AIM OF THE TASK — Of the lines listed below, return exactly those that run from the line containing "cache (after (get_user user_id w)) = cache" through the line containing "makes no call", both included.

»»

Lemma filter_has_id_absent user_id (l : list user) :
  (∀ u, u ∈ l → col_id u ≠ user_id) → List.filter (has_id user_id) l = [].
Proof.
  induction l as [|u l IH]; intros Habs; cbn; [done|].
  unfold has_id at 1. destruct (Z.eqb_spec (col_id u) user_id) as [Heq|_].
  - destruct (Habs u); [apply elem_of_cons; auto|done].
  - apply IH. intros u' Hu'. apply Habs, elem_of_cons. auto.
Qed.

Lemma filter_has_id_present user_id u (l : list user) :
  u ∈ l → col_id u = user_id →
  ∃ u' rest, List.filter (has_id user_id) l = u' :: rest ∧ u' ∈ l ∧ col_id u' = user_id.
Proof.
  intros Hin Hid.
  destruct (List.filter (has_id user_id) l) as [|u' rest] eqn:Hf.
  - assert (Hu : In u (List.filter (has_id user_id) l)).
    { apply List.filter_In. split; [by apply list_elem_of_In|].
      unfold has_id. by apply Z.eqb_eq. }
    rewrite Hf in Hu. destruct Hu.
  - exists u', rest. split; [done|].
    assert (Hu : In u' (List.filter (has_id user_id) l)) by (rewrite Hf; by left).
    apply List.filter_In in Hu as [Hu Hid'].
    split; [by apply list_elem_of_In|]. by apply Z.eqb_eq.
Qed.

Lemma get_users_miss w :
  redis_up w = true → db_up w = true → cache w !! "users:all" = None →
  result (get_users w) = inr (users_list w, 200) ∧
  RedisSetex "users:all" 30 (users_list w) ∈ calls (get_users w) ∧
  cache (after (get_users w)) !! "users:all" = Some (users_list w, 30).
Proof.
  intros Hup Hdb Hc. run.
  repeat (progress rewrite ?Hup, ?Hdb, ?Hc; cbn).
  split_and!; [done| |apply lookup_insert_eq].
  rewrite !elem_of_cons. auto 10.
Qed.

Lemma get_user_miss w user_id u :
  redis_up w = true → db_up w = true → cache w !! user_key user_id = None →
  u ∈ users w → col_id u = user_id →
  ∃ u', u' ∈ users w ∧ col_id u' = user_id ∧
        result (get_user user_id w) = inr (user_dict u', 200) ∧
        RedisSetex (user_key user_id) 60 (user_dict u') ∈ calls (get_user user_id w) ∧
        cache (after (get_user user_id w)) !! user_key user_id = Some (user_dict u', 60).
Proof.
  intros Hup Hdb Hc Hin Hid.
  destruct (filter_has_id_present _ _ _ Hin Hid) as (u' & rest & Hf & Hin' & Hid').
  exists u'. split_and!; [done..| | |].
  all: run; repeat (progress rewrite ?Hup, ?Hdb, ?Hc, ?Hf; cbn).
  - done.
  - rewrite !elem_of_cons. auto 10.
  - apply lookup_insert_eq.
Qed.

(** C4. A read writes to the cache only on a miss: the collection read
    stores ['users:all'] for 30 seconds and the read of an existing id
    stores ['user:<id>'] for 60 seconds, each the document it answers;
    on a hit the cached document is answered as it is, with status 200,
    and the store is not called. *)
Theorem reads_populate_cache_on_miss_only (w : world) :
  read_protocol w "users:all" 30 (get_users w) ∧
  (∀ user_id, read_protocol w (user_key user_id) 60 (get_user user_id w)) ∧
  (redis_up w = true → db_up w = true → cache w !! "users:all" = None →
   result (get_users w) = inr (users_list w, 200) ∧
   RedisSetex "users:all" 30 (users_list w) ∈ calls (get_users w) ∧
   cache (after (get_users w)) !! "users:all" = Some (users_list w, 30)) ∧
  (∀ user_id u,
     redis_up w = true → db_up w = true → cache w !! user_key user_id = None →
     u ∈ users w → col_id u = user_id →
     ∃ u', u' ∈ users w ∧ col_id u' = user_id ∧
           result (get_user user_id w) = inr (user_dict u', 200) ∧
           RedisSetex (user_key user_id) 60 (user_dict u') ∈ calls (get_user user_id w) ∧
           cache (after (get_user user_id w)) !! user_key user_id
             = Some (user_dict u', 60)).
Proof.
  split_and!.
  - split; intros.
    + by eapply read_hit_verbatim; [apply get_users_paths|..].
    + by eapply read_stores_on_miss_only; [apply get_users_paths|].
  - split; intros.
    + by eapply read_hit_verbatim; [apply get_user_paths|..].
    + by eapply read_stores_on_miss_only; [apply get_user_paths|].
  - apply get_users_miss.
  - apply get_user_miss.
Qed.

Lemma reads_populate_cache_on_miss_only_witness :
  get_users warm
    = (inr (JArr [user_dict ada], 200), warm, [RedisConnect true; RedisGet "users:all"]) ∧
  get_user 1 warm
    = (inr (user_dict ada, 200), warm, [RedisConnect true; RedisGet (user_key 1)]) ∧
  cache (after (get_users cold)) !! "users:all" = Some (users_list cold, 30) ∧
  (∃ u', u' ∈ users cold ∧ col_id u' = 1 ∧
         result (get_user 1 cold) = inr (user_dict u', 200) ∧
         RedisSetex (user_key 1) 60 (user_dict u') ∈ calls (get_user 1 cold) ∧
         cache (after (get_user 1 cold)) !! user_key 1 = Some (user_dict u', 60)).
Proof.
  destruct (reads_populate_cache_on_miss_only warm) as ((Hall & _) & Hone & _).
  destruct (Hone 1) as (Hone1 & _).
  destruct (reads_populate_cache_on_miss_only cold) as (_ & _ & Hmiss & Hmiss1).
  split_and!.
  - apply (Hall _ 30); reflexivity.
  - apply (Hone1 _ 60); reflexivity.
  - apply Hmiss; reflexivity.
  - apply (Hmiss1 1 ada); try reflexivity. apply list_elem_of_here.
Defined.

(** C5. Reading an id that is not in the store leaves the cache as it
    was and writes nothing to it; when the store is reachable and the
    cache misses (or is out of reach), the answer is not-found, 404. *)
Theorem absent_id_not_found_and_not_cached (w : world) (user_id : Z) :
  (∀ u, u ∈ users w → col_id u ≠ user_id) →
  cache (after (get_user user_id w)) = cache w ∧
  (∀ k t v, RedisSetex k t v ∉ calls (get_user user_id w)) ∧
  (db_up w = true →
   (redis_up w = true → cache w !! user_key user_id = None) →
   result (get_user user_id w) = inr (error "User not found", 404)).
Proof.
  intros Habs. pose proof (filter_has_id_absent _ _ Habs) as Hf.
  run_all.
  all: try match goal with
           | H : head _ = Some _ |- _ => rewrite Hf in H; discriminate H
           end.
  all: split_and!; try done.
  all: try (intros ???; rewrite ?elem_of_cons, ?elem_of_nil; intros Hin; cases_or; done).
  all: try (intros; congruence).
  intros _ Hm. apply fmap_Some in Heqo as (? & Hc & _).
  rewrite Hm in Hc; done.
Qed.

Lemma absent_id_not_found_and_not_cached_witness :
  cache (after (get_user 7 cold)) = cache cold ∧
  (∀ k t v, RedisSetex k t v ∉ calls (get_user 7 cold)) ∧
  result (get_user 7 cold) = inr (error "User not found", 404).
Proof.
  assert (Habs : ∀ u, u ∈ users cold → col_id u ≠ 7).
  { intros u Hu. apply list_elem_of_singleton in Hu as ->. vm_compute. discriminate. }
  destruct (absent_id_not_found_and_not_cached cold 7 Habs) as (Hc & Hs & Hr).
  split_and!; [exact Hc | exact Hs | apply Hr; reflexivity].
Defined.

(** ** The cache is optional *)

(** C6. With the cache out of reach no handler fails for it.  A read
    makes no call to the cache beyond the failed connection, goes to
    the store, and answers what the store answers (200 with the list;
    200 with the row, or 404); a write answers, and changes the table,
    exactly as with the cache in reach, only without the deletions. *)
Theorem cache_outage_is_never_surfaced (w : world) :
  redis_up w = false →
  (get_users w =
     if db_up w
     then (inr (users_list w, 200), set_txn None w,
           [RedisConnect false; DbConnect true; DbExecute SelectAll; DbClose])
     else (inr no_connection, w, [RedisConnect false; DbConnect false])) ∧
  (∀ user_id,
     get_user user_id w =
       if db_up w
       then (inr (user_answer user_id w), set_txn None w,
             [RedisConnect false; DbConnect true; DbExecute (SelectById user_id); DbClose])
       else (inr no_connection, w, [RedisConnect false; DbConnect false])) ∧
  (∀ data, write_degrades (create_user data) w) ∧
  (∀ user_id data, write_degrades (update_user user_id data) w) ∧
  (∀ user_id, write_degrades (delete_user user_id) w).
Proof.
  intros Hup. unfold write_degrades, user_answer, users_list, no_connection.
  split_and!; intros.
  1: { run. rewrite Hup. cbn. by destruct (db_up w). }
  1: { run. rewrite Hup. cbn. destruct (db_up w); [|done]. cbn.
       by destruct (head _). }
  all: run; rewrite ?Hup; repeat (split_match; cbn in * ).
  all: split_and!; try done.
  all: intros k; rewrite ?elem_of_cons, ?elem_of_nil; intros Hin; cases_or; done.
Qed.

Lemma cache_outage_is_never_surfaced_witness :
  result (get_users cacheless) = inr (JArr [user_dict ada], 200) ∧
  result (get_user 1 cacheless) = inr (user_dict ada, 200) ∧
  write_degrades (create_user bob_body) cacheless ∧
  write_degrades (update_user 1 ada_body) cacheless ∧
  write_degrades (delete_user 1) cacheless.
Proof.
  destruct (cache_outage_is_never_surfaced cacheless eq_refl)
    as (Hall & Hone & Hc & Hu & Hd).
  split_and!; [by rewrite Hall | by rewrite Hone | apply Hc | apply Hu | apply Hd].
Defined.

(** ** Validation *)

(** C7. A create request with no body, or whose name or email is
    missing or empty (false in Python's sense), is answered 400 without
    a single call to the store or to the cache, and the world is
    untouched: no connection, no statement, no cache access. *)
Theorem create_validation_reaches_neither_store_nor_cache (data : json) (w : world) :
  (truthy data = false ∨
   ∃ items, data = JObj items ∧
            (truthy (field "name" items) = false ∨
             truthy (field "email" items) = false)) →
  create_user data w = (inr (error "Name and email are required", 400), w, []).
Proof.
  unfold field. intros [Hd|(items & -> & [Hn|He])]; run; unfold py_not.
  - by rewrite Hd.
  - destruct (truthy (JObj items)); [|done]. cbn. by rewrite Hn.
  - destruct (truthy (JObj items)); [|done]. cbn.
    destruct (truthy (default JNull (assoc "name" items))); [|done].
    cbn. by rewrite He.
Qed.

Lemma create_validation_reaches_neither_store_nor_cache_witness :
  create_user JNull warm
    = (inr (error "Name and email are required", 400), warm, []) ∧
  create_user (JObj [("email", JStr "bob@x.io")]) warm
    = (inr (error "Name and email are required", 400), warm, []) ∧
  create_user (JObj [("name", JStr "Bob"); ("email", JStr EmptyString)]) warm
    = (inr (error "Name and email are required", 400), warm, []).
Proof.
  split_and!; apply create_validation_reaches_neither_store_nor_cache.
  - left. reflexivity.
  - right. eexists. split; [reflexivity|]. left. reflexivity.
  - right. eexists. split; [reflexivity|]. right. reflexivity.
Defined.

(** ** The unique email *)

Lemma existsb_has_email e (l : list user) :
  existsb (has_email e) l = true ↔ e ∈ map col_email l.
Proof.
  rewrite List.existsb_exists, list_elem_of_fmap. unfold has_email.
  split.
  - intros (u & Hu & He). apply String.eqb_eq in He.
    exists u. split; [done|]. by apply list_elem_of_In.
  - intros (u & -> & Hu). exists u. split; [by apply list_elem_of_In|].
    apply String.eqb_refl.
Qed.




(** ** Validation of an update *)

Lemma update_user_rejected user_id items w :
  truthy (field "name" items) = false →
  truthy (field "email" items) = false →
  update_user user_id (JObj items) w = (inr name_or_email_required, w, []).
Proof.
  unfold field. intros Hn He. run. unfold py_not.
  destruct (truthy (JObj items)); [|done]. cbn. by rewrite Hn, He.
Qed.

Lemma update_user_accepted user_id items w :
  truthy (field "name" items) = true ∨ truthy (field "email" items) = true →
  result (update_user user_id (JObj items) w) ≠ inr name_or_email_required ∧
  ∃ rest, calls (update_user user_id (JObj items) w) = DbConnect (db_up w) :: rest.
Proof.
  unfold field, name_or_email_required. intros Hor.
  assert (Hit : truthy (JObj items) = true).
  { destruct items; [|done]. cbn in Hor. by destruct Hor. }
  run. unfold py_not. rewrite Hit. cbn.
  destruct (truthy (default JNull (assoc "name" items))) eqn:Hn; cbn.
  2: destruct Hor as [?|He]; [done|]; rewrite He; cbn.
  all: repeat (split_match; cbn in * ); split; try discriminate; eauto.
Qed.

(** C9, as the code has it.  [update_user] answers 400 ['Name or email
    is required'] exactly when neither [name] nor [email] has a value
    that is true in Python's sense (a key that is missing, or whose
    value is empty, does not count), and then it calls nothing; as soon
    as one of the two has such a value the request passes validation
    and the connection to the store is the first call made. *)
Theorem update_rejects_exactly_when_nothing_given (user_id : Z) (items : list (string * json)) (w : world) :
  (result (update_user user_id (JObj items) w) = inr name_or_email_required ↔
   truthy (field "name" items) = false ∧ truthy (field "email" items) = false) ∧
  (truthy (field "name" items) = false ∧ truthy (field "email" items) = false →
   update_user user_id (JObj items) w = (inr name_or_email_required, w, [])) ∧
  (truthy (field "name" items) = true ∨ truthy (field "email" items) = true →
   ∃ rest, calls (update_user user_id (JObj items) w) = DbConnect (db_up w) :: rest).
Proof.
  split_and!.
  - split.
    + intros Hr.
      destruct (truthy (field "name" items)) eqn:Hn.
      { destruct (update_user_accepted user_id items w) as [Hne _]; [auto|done]. }
      destruct (truthy (field "email" items)) eqn:He; [|done].
      destruct (update_user_accepted user_id items w) as [Hne _]; [auto|done].
    + intros [Hn He]. by rewrite update_user_rejected.
  - intros [Hn He]. by apply update_user_rejected.
  - intros Hor. by apply update_user_accepted.
Qed.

««

YOUR RESPONSE —
  cache (after (get_user user_id w)) = cache w ∧
  (∀ k t v, RedisSetex k t v ∉ calls (get_user user_id w)) ∧
  (db_up w = true →
   (redis_up w = true → cache w !! user_key user_id = None) →
   result (get_user user_id w) = inr (error "User not found", 404)).
Proof.
  intros Habs. pose proof (filter_has_id_absent _ _ Habs) as Hf.
  run_all.
  all: try match goal with
           | H : head _ = Some _ |- _ => rewrite Hf in H; discriminate H
           end.
  all: split_and!; try done.
  all: try (intros ???; rewrite ?elem_of_cons, ?elem_of_nil; intros Hin; cases_or; done).
  all: try (intros; congruence).
  intros _ Hm. apply fmap_Some in Heqo as (? & Hc & _).
  rewrite Hm in Hc; done.
Qed.

Lemma absent_id_not_found_and_not_cached_witness :
  cache (after (get_user 7 cold)) = cache cold ∧
  (∀ k t v, RedisSetex k t v ∉ calls (get_user 7 cold)) ∧
  result (get_user 7 cold) = inr (error "User not found", 404).
Proof.
  assert (Habs : ∀ u, u ∈ users cold → col_id u ≠ 7).
  { intros u Hu. apply list_elem_of_singleton in Hu as ->. vm_compute. discriminate. }
  destruct (absent_id_not_found_and_not_cached cold 7 Habs) as (Hc & Hs & Hr).
  split_and!; [exact Hc | exact Hs | apply Hr; reflexivity].
Defined.

(** ** The cache is optional *)

(** C6. With the cache out of reach no handler fails for it.  A read
    makes no call to the cache beyond the failed connection, goes to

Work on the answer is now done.